> Work request: In the records below, find each line with the word "returned" and copy it.

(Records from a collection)
•••

(* ===== verification/DatagramSocket.v ===== *)
(** Datagram sockets of the reactor backends:
    [include/boost/corosio/native/detail/reactor/reactor_datagram_socket.hpp],
    with the flags of [include/boost/corosio/native/detail/msg_flags.hpp].

    The connectionless operations [send_to] and [recv_from] use [wr_] and [rd_],
    the connected ones [send] and [recv] use [send_wr_] and [recv_rd_]: eight
    operations share the six slots of the descriptor.  The endpoints are those
    of UDP. *)

From stdpp Require Import functions.
From S2P Require Import Prelude StateMonad Ipv4 Ipv6 Endpoint Sockaddr ReactorOp BasicSocket.
Import reactor_op basic_socket.

Module datagram_socket.

Definition MSG_OOB : Z := 1.
Definition MSG_PEEK : Z := 2.
Definition MSG_DONTROUTE : Z := 4.

Definition to_native_msg_flags (flags : Z) : Z :=
  let native := if Z.land flags 1 =? 0 then 0 else MSG_PEEK in
  let native := if Z.land flags 2 =? 0 then native else Z.lor native MSG_OOB in
  if Z.land flags 4 =? 0 then native else Z.lor native MSG_DONTROUTE.

Definition datagram_slot (k : op_id) : option slot :=
  match k with
  | conn_ => Some connect_slot
  | rd_ => Some read_slot
  | wr_ => Some write_slot
  | recv_rd_ => Some read_slot
  | send_wr_ => Some write_slot
  | wait_rd_ => Some wait_read_slot
  | wait_wr_ => Some wait_write_slot
  | wait_er_ => Some wait_error_slot
  | acc_ => None
  end.
(** [for_each_op] and [for_each_desc_entry] *)
Definition datagram_ops : list op_id :=
  [conn_; rd_; wr_; recv_rd_; send_wr_; wait_rd_; wait_wr_; wait_er_].
Definition datagram_entries : list (op_id * slot) :=
  [(conn_, connect_slot); (rd_, read_slot); (wr_, write_slot); (recv_rd_, read_slot);
   (send_wr_, write_slot); (wait_rd_, wait_read_slot); (wait_wr_, wait_write_slot);
   (wait_er_, wait_error_slot)].

#[local] Instance datagram_derived : derived :=
  mk_derived datagram_slot datagram_slot datagram_ops datagram_entries.

(** The value and the errno of a call. *)
Definition returned (a : answer) : Z :=
  match a with
  | Ret n | RetAddr n _ _ => n
  | Fail _ => -1
  end.
Definition errno_of (a : answer) : Z :=
  match a with
  | Fail e => e
  | _ => 0
  end.

(** What follows the speculative call in each of the four transfers: the result
    is stored at once when the budget allows, otherwise the operation is posted,
    and when the call would block it is left for [register_op].  [capture]
    stores the source address of a datagram that was received. *)
Definition finish_transfer (k : op_id) (budget : bool) (co : nat) (token : stop_token)
    (ec bytes : nat) (a : answer) (capture : IM unit) (s : slot) (r : ready_ref) (dir : bool) :
    IM outcome :=
  let n := returned a in
  let errno := errno_of a in
  if (0 <=? n) || negb (would_block errno) then
    let err := if n <? 0 then errno else 0 in
    let count := if 0 <? n then n else 0 in
    if budget then
      emit (wrote_ec ec (make_err err)) ≫= fun _ =>
      emit (wrote_bytes bytes count) ≫= fun _ =>
      (if (err =? 0) && (0 <=? n) then capture else skip) ≫= fun _ =>
      emit (resumed co) ≫= fun _ => mret dispatched
    else
      set_waiter_bytes k co ec bytes ≫= fun _ =>
      start k token ≫= fun _ =>
      finish_posted k err count
  else
    set_waiter_bytes k co ec bytes ≫= fun _ =>
    start k token ≫= fun _ =>
    upd_op k (set_impl_ptr true) ≫= fun _ =>
    mret (parking s r dir).

(** The family of the socket, from [getsockname]. *)
Definition query_family (f : Z) : IM Z :=
  a ← call (sys_getsockname f);
  mret (socket_family 0 (match a with
                         | RetAddr _ storage _ => Some storage
                         | _ => None
                         end)).

Definition do_send_to (budget : bool) (co : nat) (param : list iovec) (dest : endpoint.t)
    (flags : Z) (token : stop_token) (ec bytes : nat) : IM outcome :=
  upd_op wr_ reset ≫= fun _ =>
  let iov := copy_to param max_buffers in
  i ← the_impl;
  family ← query_family (fd_ i);
  let '(storage, len) := to_sockaddr_family AF_INET AF_INET6 dest family in
  let native := to_native_msg_flags flags in
  upd_op wr_ (fun o => set_load (send_to_op iov storage len native) (set_fd (fd_ i) o)) ≫= fun _ =>
  a ← call_retry (sys_sendmsg (fd_ i) (Some (storage, len)) iov (Z.lor native MSG_NOSIGNAL));
  finish_transfer wr_ budget co token ec bytes a skip write_slot ref_write true.

(** [*source = from_sockaddr_as(op.source_storage, ...)] *)
Definition capture_source (source : option nat) : IM unit :=
  o ← the_op rd_;
  match source, load o with
  | Some p, recv_from_op _ storage _ _ _ =>
      ep ← lift (from_sockaddr_as storage); emit (wrote_endpoint p ep)
  | _, _ => skip
  end.

(** [recvmsg] fills in the storage of the operation. *)
Definition store_source (a : answer) (iov : list iovec) (source : option nat) (native : Z) :
    IM unit :=
  match a with
  | RetAddr _ storage len => upd_op rd_ (set_load (recv_from_op iov storage len source native))
  | _ => skip
  end.

Definition do_recv_from (budget : bool) (co : nat) (param : list iovec) (source : option nat)
    (flags : Z) (token : stop_token) (ec bytes : nat) : IM outcome :=
  upd_op rd_ reset ≫= fun _ =>
  let iov := copy_to param max_buffers in
  if zero_length iov then
    set_waiter_bytes rd_ co ec bytes ≫= fun _ =>
    start rd_ token ≫= fun _ =>
    finish_posted rd_ 0 0
  else
    i ← the_impl;
    let native := to_native_msg_flags flags in
    upd_op rd_ (fun o => set_load (recv_from_op iov ss_zero 0 source native) (set_fd (fd_ i) o))
      ≫= fun _ =>
    a ← call_retry (sys_recvmsg (fd_ i) true iov native);
    store_source a iov source native ≫= fun _ =>
    finish_transfer rd_ budget co token ec bytes a (capture_source source) read_slot ref_read false.

Definition do_connect (budget : bool) (co : nat) (ep : endpoint.t) (token : stop_token) (ec : nat) :
    IM outcome :=
  i ← the_impl;
  family ← query_family (fd_ i);
  result ← call (sys_connect (fd_ i) (to_sockaddr_family AF_INET AF_INET6 ep family));
  (match result with
   | Fail _ => skip
   | _ =>
       store_local_endpoint (fd_ i) ≫= fun _ =>
       upd_impl (fun i => set_endpoints (local_endpoint_ i) ep i)
   end) ≫= fun _ =>
  let err := errno_of result in
  if err =? EINPROGRESS then
    prepare_connect co ep token ec ≫= fun _ =>
    upd_op conn_ (set_impl_ptr true) ≫= fun _ =>
    mret (parking connect_slot ref_write false)
  else if budget then finish_inline co ec (make_err err) None
  else
    prepare_connect co ep token ec ≫= fun _ =>
    finish_posted conn_ err 0.

Definition do_send (budget : bool) (co : nat) (param : list iovec) (flags : Z)
    (token : stop_token) (ec bytes : nat) : IM outcome :=
  upd_op send_wr_ reset ≫= fun _ =>
  let iov := copy_to param max_buffers in
  i ← the_impl;
  let native := to_native_msg_flags flags in
  upd_op send_wr_ (fun o => set_load (send_op iov native) (set_fd (fd_ i) o)) ≫= fun _ =>
  a ← call_retry (sys_sendmsg (fd_ i) None iov (Z.lor native MSG_NOSIGNAL));
  finish_transfer send_wr_ budget co token ec bytes a skip write_slot ref_write true.

Definition do_recv (budget : bool) (co : nat) (param : list iovec) (flags : Z)
    (token : stop_token) (ec bytes : nat) : IM outcome :=
  upd_op recv_rd_ reset ≫= fun _ =>
  let iov := copy_to param max_buffers in
  if zero_length iov then
    set_waiter_bytes recv_rd_ co ec bytes ≫= fun _ =>
    start recv_rd_ token ≫= fun _ =>
    finish_posted recv_rd_ 0 0
  else
    i ← the_impl;
    let native := to_native_msg_flags flags in
    upd_op recv_rd_ (fun o => set_load (recv_op iov native) (set_fd (fd_ i) o)) ≫= fun _ =>
    a ← call_retry (sys_recvmsg (fd_ i) false iov native);
    finish_transfer recv_rd_ budget co token ec bytes a skip read_slot ref_read false.

Definition do_wait (budget : bool) (co : nat) (w : wait_type) (token : stop_token) (ec : nat) :
    IM outcome :=
  match w with
  | wait_write =>
      if budget then finish_inline co ec success None
      else
        prepare_wait wait_wr_ reactor_event_write co token ec ≫= fun _ =>
        finish_posted wait_wr_ 0 0
  | wait_read =>
      prepare_wait wait_rd_ reactor_event_read co token ec ≫= fun _ =>
      mret (parking wait_read_slot ref_read false)
  | wait_error =>
      prepare_wait wait_er_ reactor_event_error co token ec ≫= fun _ =>
      mret (parking wait_error_slot ref_dummy false)
  end.

(** The release also clears the remote endpoint. *)
Definition do_release_socket : IM Z :=
  f ← basic_socket.do_release_socket;
  upd_impl (fun j => set_endpoints (local_endpoint_ j) endpoint.default j) ≫= fun _ => mret f.

End datagram_socket.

•••

> Output for this task:
Definition returned (a : answer) : Z :=
  let n := returned a in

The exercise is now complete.